Sunday, October 28, 2018

Book Review: "This Can't Wait" by Luke P. Narlee

"Carpe diem. Seize the day, boys. Make your lives extraordinary."
—Robin Williams, Dead Poets Society

This quote kept racing through my head while reading Luke Narlee's newest book, This Can't Wait. This is a book about about chance, about taking control of a moment, because you never know when you'll get another one like it.

But mostly, this simply yet beautifully told book is about love—what it's like when it first arrives, what it's like when it's gone, and how desperate so many of us are to find it, in its many different forms. It's not a unique message but it's one that is all too necessary to hear, especially in the chaos of the world around us.

Adam Arthur is an author. (How's that for a tongue-twister?) He tells love stories. And he should know of them, because he and his wife Hadley had the perfect one for many years. Now, as he nears the end of his life, he needs surgery he might not survive, or if he does, he might lose his sight. He's perfectly fine with dying, as he's ready to be reunited with Hadley again, although he worries about his daughter and granddaughter.

"In my opinion, we get more than one chance at living, but we don't always find our soulmate in each given lifetime. Or we do find them, but we don't realize their significance. This lifetime, I did. And I have no doubt that I will find Hadley again in my next life after I've moved on from this one."

The appearance of an unexpected stranger who happens to be one of Adam's biggest fans buoys his confidence as he heads into surgery. She encourages him to share the story of when he and Hadley first met, and tells him to think about all of his stories that remain untold. If he awakens from surgery unable to see, she volunteers to be his scribe, to ensure he at least has one last book in him.

The bulk of this novel are those stories, loosely connected in ways that may take you a few minutes to realize, but never gimmicky. From the story of the man who might have missed his one chance at true happiness during a fleeting bar encounter, to the woman who becomes so convinced her husband has been unfaithful (through flawed but understandable reasoning) that she can't be happy in the here and now, to the woman so tired of meeting Mr. Wrong that she's willing to pay for Mr. Right, but doesn't know what that will mean for her in the end, and my favorite, the story of a couple so destined for each other but it takes a number of lifetimes to get it right.

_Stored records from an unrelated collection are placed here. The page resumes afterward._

(* ===== verification/Prog.v ===== *)
(** Programs that run interleaved with others: a resumption monad whose atomic
    actions are the points where another goroutine may step in, and a
    rely/guarantee logic for it.  The transfers' chunk functions are such programs;
    Pool.v runs many of them at once. *)
From S2P Require Import Prelude.

(** [Act f] performs the atomic action [f] and goes on as it says. *)
Inductive prog {S A : Type} : Type :=
  | Ret (a : A)
  | Act (f : S → S * prog).
#[global] Arguments prog : clear implicits.

#[export] Instance prog_ret {S} : MRet (prog S) := λ A a, Ret a.

#[export] Instance prog_bind {S} : MBind (prog S) := λ A B k,
  fix go m :=
    match m with
    | Ret a => k a
    | Act f => Act (λ s, let '(s', m') := f s in (s', go m'))
    end.

(** One atomic action. *)
Definition atomic {S A} (f : S → S * A) : prog S A := Act (λ s, let '(s', a) := f s in (s', Ret a)).

(** Run alone, with nothing stepping in. *)
Fixpoint run_alone {S A} (m : prog S A) (s : S) : S * A :=
  match m with
  | Ret a => (s, a)
  | Act f => let '(s', m') := f s in run_alone m' s'
  end.

(** [t] is a state [m], run alone from [s], goes through. *)
Fixpoint visits {S A} (m : prog S A) (s t : S) : Prop :=
  t = s ∨ match m with Ret _ => False | Act f => visits (snd (f s)) (fst (f s)) t end.

(** Run alone from [s]: [V] holds of every state on the way, and [Q] at the end. *)
Fixpoint along {S A} (V : S → Prop) (m : prog S A) (Q : A → S → Prop) (s : S) : Prop :=
  V s ∧ match m with Ret a => Q a s | Act f => along V (snd (f s)) Q (fst (f s)) end.

(** At most [n] actions, each of which preserves [K]. *)
Fixpoint within {S A} (K : S → Prop) (n : nat) (m : prog S A) : Prop :=
  match m with
  | Ret _ => True
  | Act f =>
    match n with
    | O => False
    | Datatypes.S n => ∀ s, (K s → K (fst (f s))) ∧ within K n (snd (f s))
    end
  end.

(** The induction principle that reaches the rest of the program after an action. *)
Definition prog_induction {S A} (P : prog S A → Prop) (HR : ∀ a, P (Ret a))
    (HA : ∀ f, (∀ s, P (snd (f s))) → P (Act f)) : ∀ m, P m :=
  fix go m := match m with
    | Ret a => HR a
    | Act f => HA f (λ s, go (snd (f s)))
    end.

Section Prog.
  Context {S : Type}.

Lemma run_alone_bind {A B} (m : prog S A) (k : A → prog S B) s :
  run_alone (m ≫= k) s = run_alone (k (snd (run_alone m s))) (fst (run_alone m s)).
Proof.
  revert s. induction m as [a|f IH] using prog_induction; intros s; [done|].
  cbn. specialize (IH s). destruct (f s) as [s' m']. apply IH.
Qed.

Lemma run_atomic {A B} (f : S → S * A) (k : A → prog S B) s :
  run_alone (atomic f ≫= k) s = run_alone (k (snd (f s))) (fst (f s)).
Proof. cbn. by destruct (f s). Qed.

Lemma along_atomic {A B} V (f : S → S * A) (k : A → prog S B) Q s :
  V s → (∀ s' a, f s = (s', a) → along V (k a) Q s') → along V (atomic f ≫= k) Q s.
Proof. intros HV Hk. cbn. destruct (f s) as [s' a]. split; [done|]. by apply Hk. Qed.

Lemma along_ret {A} V (a : A) Q s : V s → Q a s → along V (mret a : prog S A) Q s.
Proof. done. Qed.

Lemma along_visits {A} V (m : prog S A) Q s t : along V m Q s → visits m s t → V t.
Proof.
  revert s. induction m as [a|f IH] using prog_induction; intros s [HV Hm] [->|Ht]; try done. by eapply IH.
Qed.

Lemma along_run {A} V (m : prog S A) Q s : along V m Q s → Q (snd (run_alone m s)) (fst (run_alone m s)).
Proof.
  revert s. induction m as [a|f IH] using prog_induction; intros s [HV Hm]; [done|].
  specialize (IH _ _ Hm). simpl. by destruct (f s).
Qed.

Lemma visits_end {A} (m : prog S A) s : visits m s (fst (run_alone m s)).
Proof.
  revert s. induction m as [a|f IH] using prog_induction; intros s; [by left|].
  right. specialize (IH s (fst (f s))). simpl. by destruct (f s).
Qed.

Lemma within_mono {A} (K : S → Prop) n n' (m : prog S A) : (n ≤ n')%nat → within K n m → within K n' m.
Proof.
  revert n' m. induction n as [|n IH]; intros n' [a|f] Hle Hm; [by destruct n'|done|by destruct n'|].
  destruct n' as [|n']; [lia|]. simpl in *. intros s. destruct (Hm s) as [Hk Hw]. split; [done|].
  eapply IH; [|done]. lia.
Qed.

Lemma within_bind {A B} (K : S → Prop) n n' (m : prog S A) (k : A → prog S B) :
  within K n m → (∀ a, within K n' (k a)) → within K (n + n') (m ≫= k).
Proof.
  revert m. induction n as [|n IH]; intros [a|f] Hm Hk; try done.
  - apply Hk.
  - eapply within_mono; [|apply Hk]. lia.
  - cbn. intros s. destruct (Hm s) as [Hs Hw]. destruct (f s) as [s' m']. split; [done|]. by apply IH.
Qed.

Lemma within_iff {A} (K K' : S → Prop) n (m : prog S A) : (∀ s, K s ↔ K' s) → within K' n m → within K n m.
Proof.
  intros HK. revert m. induction n as [|n IH]; intros [a|f] Hm; try done.
  simpl in *. intros s. destruct (Hm s) as [Hs Hw]. rewrite !HK. split; [done|by apply IH].
Qed.

Lemma within_ret {A} (K : S → Prop) n (a : A) : within K n (mret a : prog S A).
Proof. by destruct n. Qed.

Lemma within_atomic {A} (K : S → Prop) (f : S → S * A) :
  (∀ s, K s → K (fst (f s))) → within K 1 (atomic f).
Proof. intros Hf. cbn. intros s. specialize (Hf s). by destruct (f s). Qed.

Lemma within_run {A} (K : S → Prop) n (m : prog S A) s : within K n m → K s → K (fst (run_alone m s)).
Proof.
  revert m s. induction n as [|n IH]; intros [a|f] s Hm HK; try done. simpl in *.
  destruct (Hm s) as [Hs Hw]. destruct (f s) as [s' m']. by apply IH; [|apply Hs].
Qed.

(** ** Rely and guarantee

    [rely] is what the steps of the others may do, [guar] what a step of the
    program must keep to. *)
Context (rely guar : S → S → Prop).

Definition stable (P : S → Prop) : Prop := ∀ s s', rely s s' → P s → P s'.

(** From every state with [P], each action keeps to [guar] and gives something the
    others preserve, and the result satisfies [Q]. *)
Fixpoint rg {A} (P : S → Prop) (m : prog S A) (Q : A → S → Prop) : Prop :=
  match m with
  | Ret a => ∀ s, P s → Q a s
  | Act f => ∀ s, P s →
      guar s (fst (f s)) ∧ ∃ P', stable P' ∧ P' (fst (f s)) ∧ rg P' (snd (f s)) Q
  end.

Lemma rg_weaken {A} (P P' : S → Prop) (m : prog S A) (Q Q' : A → S → Prop) :
  (∀ s, P' s → P s) → (∀ a s, Q a s → Q' a s) → rg P m Q → rg P' m Q'.
Proof.
  intros HP HQ. revert P P' HP. induction m as [a|f IH] using prog_induction; intros P P' HP Hm.
  - intros s Hs. by apply HQ, Hm, HP.
  - intros s Hs. destruct (Hm s (HP s Hs)) as (Hg & P1 & Hst & H1 & Hr). split; [done|].
    exists P1. split_and!; try done. by eapply IH.
Qed.

Lemma rg_ret {A} (P : S → Prop) (a : A) (Q : A → S → Prop) :
  (∀ s, P s → Q a s) → rg P (mret a : prog S A) Q.
Proof. done. Qed.

(** A fact about the values at hand, not about the state. *)
Lemma rg_pure {A} (F : Prop) (P : S → Prop) (m : prog S A) (Q : A → S → Prop) :
  (F → rg P m Q) → rg (λ s, P s ∧ F) m Q.
Proof. destruct m as [a|f]; intros Hm s [HP HF]; exact (Hm HF s HP). Qed.

(** One action, then the rest from whatever stable assertion it established. *)
Lemma rg_bind {A B} (P : S → Prop) (m : prog S A) (k : A → prog S B) (M : A → S → Prop)
    (Q : B → S → Prop) :
  rg P m M → (∀ a, rg (M a) (k a) Q) → rg P (m ≫= k) Q.
Proof.
  intros Hm Hk. revert P Hm. induction m as [a|f IH] using prog_induction; intros P Hm.
  - cbn. by eapply rg_weaken; [| |apply Hk].
  - cbn. intros s Hs. destruct (Hm s Hs) as (Hg & P1 & Hst & H1 & Hr). specialize (IH s P1 Hr).
    destruct (f s) as [s' m']. split; [done|]. by exists P1.
Qed.

Lemma rg_atomic {A} (P : S → Prop) (f : S → S * A) (Q : A → S → Prop) :
  (∀ a, stable (Q a)) → (∀ s, P s → guar s (fst (f s)) ∧ Q (snd (f s)) (fst (f s))) →
  rg P (atomic f) Q.
Proof.
  intros Hst Hf s Hs. destruct (Hf s Hs) as [Hg HQ]. destruct (f s) as [s' a]. simpl in *.
  split; [done|]. by exists (Q a).
Qed.

End Prog.

#[global] Arguments rg : simpl never.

In a way, this book felt a little like one of those movies that is a compilation of different people's stories, although some of these follow characters through the years. Some of the stories resonated more for me than others, but I enjoyed all of them, and each touched my heart and made me think in some way. All too often we're told not to let chances slip us by, and this book, and these stories demonstrate the consequences of doing so, as well as the beauty that occurs when we seize those chances.

This is Narlee's third book. Each one is very different—his first book, Guest Bed, was a little bit of a romantic thriller, while The Appointment: Lost & Found was a book set in a disturbing vision of the future. With each book, Narlee's storytelling gets stronger, and with this book, he really has hit his stride.

I've said before, I am an unabashed sap, one of those people who cries during emotionally provoking commercials. This Can't Wait didn't quite choke me up, but it did make me think, and made me realize again how much what we read provides us glimpses of the human heart in ways we might not have expected.